> **Problem requirements**:
Among the entries below, find each line holding "ours" and return it.

> **Task input**:
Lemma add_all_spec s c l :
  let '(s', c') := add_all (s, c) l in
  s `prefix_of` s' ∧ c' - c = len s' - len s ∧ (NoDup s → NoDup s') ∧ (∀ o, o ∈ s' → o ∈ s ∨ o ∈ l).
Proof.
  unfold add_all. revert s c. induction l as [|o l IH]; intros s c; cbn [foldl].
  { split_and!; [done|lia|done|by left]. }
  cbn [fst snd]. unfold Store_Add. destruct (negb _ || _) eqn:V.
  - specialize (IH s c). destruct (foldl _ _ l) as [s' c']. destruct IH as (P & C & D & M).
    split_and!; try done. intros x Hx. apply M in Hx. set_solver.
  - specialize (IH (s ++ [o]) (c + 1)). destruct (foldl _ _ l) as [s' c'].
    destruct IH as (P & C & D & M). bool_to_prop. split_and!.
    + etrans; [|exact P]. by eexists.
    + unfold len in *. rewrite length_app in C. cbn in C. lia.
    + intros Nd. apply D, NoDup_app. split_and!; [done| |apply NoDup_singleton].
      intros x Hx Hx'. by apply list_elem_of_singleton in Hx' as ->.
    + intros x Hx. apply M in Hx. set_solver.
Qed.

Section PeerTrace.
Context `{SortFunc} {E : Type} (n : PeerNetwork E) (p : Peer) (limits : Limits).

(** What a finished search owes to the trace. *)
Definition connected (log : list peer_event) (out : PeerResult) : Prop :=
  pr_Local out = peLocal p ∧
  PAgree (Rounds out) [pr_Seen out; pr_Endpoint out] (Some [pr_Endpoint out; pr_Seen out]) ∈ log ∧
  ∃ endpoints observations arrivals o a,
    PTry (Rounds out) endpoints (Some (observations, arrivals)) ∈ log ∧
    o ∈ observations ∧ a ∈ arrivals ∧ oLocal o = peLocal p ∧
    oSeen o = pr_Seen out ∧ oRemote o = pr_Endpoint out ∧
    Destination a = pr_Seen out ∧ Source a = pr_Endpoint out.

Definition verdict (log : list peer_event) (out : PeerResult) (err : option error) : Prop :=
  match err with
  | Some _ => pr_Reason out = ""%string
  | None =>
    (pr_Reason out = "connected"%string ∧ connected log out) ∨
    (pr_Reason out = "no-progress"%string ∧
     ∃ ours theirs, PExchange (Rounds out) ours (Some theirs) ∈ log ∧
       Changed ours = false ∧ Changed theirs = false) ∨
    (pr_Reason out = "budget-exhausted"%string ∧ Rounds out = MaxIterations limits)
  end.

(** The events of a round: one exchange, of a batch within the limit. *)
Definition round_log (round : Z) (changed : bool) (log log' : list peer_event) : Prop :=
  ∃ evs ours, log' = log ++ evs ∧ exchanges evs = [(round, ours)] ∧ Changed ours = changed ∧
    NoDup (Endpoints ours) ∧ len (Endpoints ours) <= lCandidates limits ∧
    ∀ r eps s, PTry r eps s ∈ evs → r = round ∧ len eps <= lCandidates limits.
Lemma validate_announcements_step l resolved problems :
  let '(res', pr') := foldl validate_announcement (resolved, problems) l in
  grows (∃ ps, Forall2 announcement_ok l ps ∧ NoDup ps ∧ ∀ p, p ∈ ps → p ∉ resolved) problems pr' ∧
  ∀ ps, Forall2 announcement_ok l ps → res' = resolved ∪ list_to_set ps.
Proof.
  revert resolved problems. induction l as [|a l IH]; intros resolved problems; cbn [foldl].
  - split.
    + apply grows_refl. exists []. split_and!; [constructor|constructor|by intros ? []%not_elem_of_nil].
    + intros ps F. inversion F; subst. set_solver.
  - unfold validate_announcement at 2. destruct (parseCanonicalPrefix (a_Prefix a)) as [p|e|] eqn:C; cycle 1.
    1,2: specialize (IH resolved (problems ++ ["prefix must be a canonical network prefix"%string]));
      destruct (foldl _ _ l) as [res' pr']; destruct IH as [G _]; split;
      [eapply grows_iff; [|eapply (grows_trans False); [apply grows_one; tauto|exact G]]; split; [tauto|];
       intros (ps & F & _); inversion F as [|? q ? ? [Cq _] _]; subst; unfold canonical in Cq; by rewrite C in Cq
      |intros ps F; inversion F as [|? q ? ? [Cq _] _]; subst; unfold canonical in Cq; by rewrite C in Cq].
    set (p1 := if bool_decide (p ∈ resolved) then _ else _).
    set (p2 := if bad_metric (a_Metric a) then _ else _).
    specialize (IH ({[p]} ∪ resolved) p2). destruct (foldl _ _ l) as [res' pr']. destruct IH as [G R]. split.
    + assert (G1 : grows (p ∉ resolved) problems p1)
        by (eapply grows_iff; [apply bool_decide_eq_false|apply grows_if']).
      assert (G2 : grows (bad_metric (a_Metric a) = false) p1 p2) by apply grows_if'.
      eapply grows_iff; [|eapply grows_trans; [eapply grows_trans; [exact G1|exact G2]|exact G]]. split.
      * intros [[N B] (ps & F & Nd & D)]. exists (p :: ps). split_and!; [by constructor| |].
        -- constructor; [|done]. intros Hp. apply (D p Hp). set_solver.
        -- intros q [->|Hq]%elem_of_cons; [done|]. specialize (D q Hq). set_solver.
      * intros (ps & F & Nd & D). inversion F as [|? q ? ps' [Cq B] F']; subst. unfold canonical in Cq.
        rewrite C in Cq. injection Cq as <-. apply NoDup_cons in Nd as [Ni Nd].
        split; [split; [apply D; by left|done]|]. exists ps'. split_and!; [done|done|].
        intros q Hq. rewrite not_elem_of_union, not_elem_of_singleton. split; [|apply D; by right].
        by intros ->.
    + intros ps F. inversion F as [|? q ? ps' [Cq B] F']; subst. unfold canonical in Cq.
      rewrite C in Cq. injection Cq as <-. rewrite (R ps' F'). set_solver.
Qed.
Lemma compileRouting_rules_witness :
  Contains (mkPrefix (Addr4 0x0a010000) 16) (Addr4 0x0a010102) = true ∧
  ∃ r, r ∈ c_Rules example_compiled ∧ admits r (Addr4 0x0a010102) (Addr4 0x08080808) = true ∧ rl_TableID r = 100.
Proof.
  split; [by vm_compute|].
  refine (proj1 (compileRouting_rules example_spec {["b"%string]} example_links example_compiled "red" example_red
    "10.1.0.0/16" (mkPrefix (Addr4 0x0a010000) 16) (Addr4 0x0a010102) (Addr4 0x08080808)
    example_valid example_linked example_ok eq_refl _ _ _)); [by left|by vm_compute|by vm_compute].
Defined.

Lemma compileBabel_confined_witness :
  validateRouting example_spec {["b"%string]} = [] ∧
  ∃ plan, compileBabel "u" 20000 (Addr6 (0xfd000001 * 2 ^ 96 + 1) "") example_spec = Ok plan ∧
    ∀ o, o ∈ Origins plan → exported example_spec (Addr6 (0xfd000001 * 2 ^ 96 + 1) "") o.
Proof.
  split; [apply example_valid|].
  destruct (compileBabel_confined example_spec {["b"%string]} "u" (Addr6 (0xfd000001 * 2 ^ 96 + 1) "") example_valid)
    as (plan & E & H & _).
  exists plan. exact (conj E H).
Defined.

> **Task solution**:
     ∃ ours theirs, PExchange (Rounds out) ours (Some theirs) ∈ log ∧
       Changed ours = false ∧ Changed theirs = false) ∨
  ∃ evs ours, log' = log ++ evs ∧ exchanges evs = [(round, ours)] ∧ Changed ours = changed ∧
    NoDup (Endpoints ours) ∧ len (Endpoints ours) <= lCandidates limits ∧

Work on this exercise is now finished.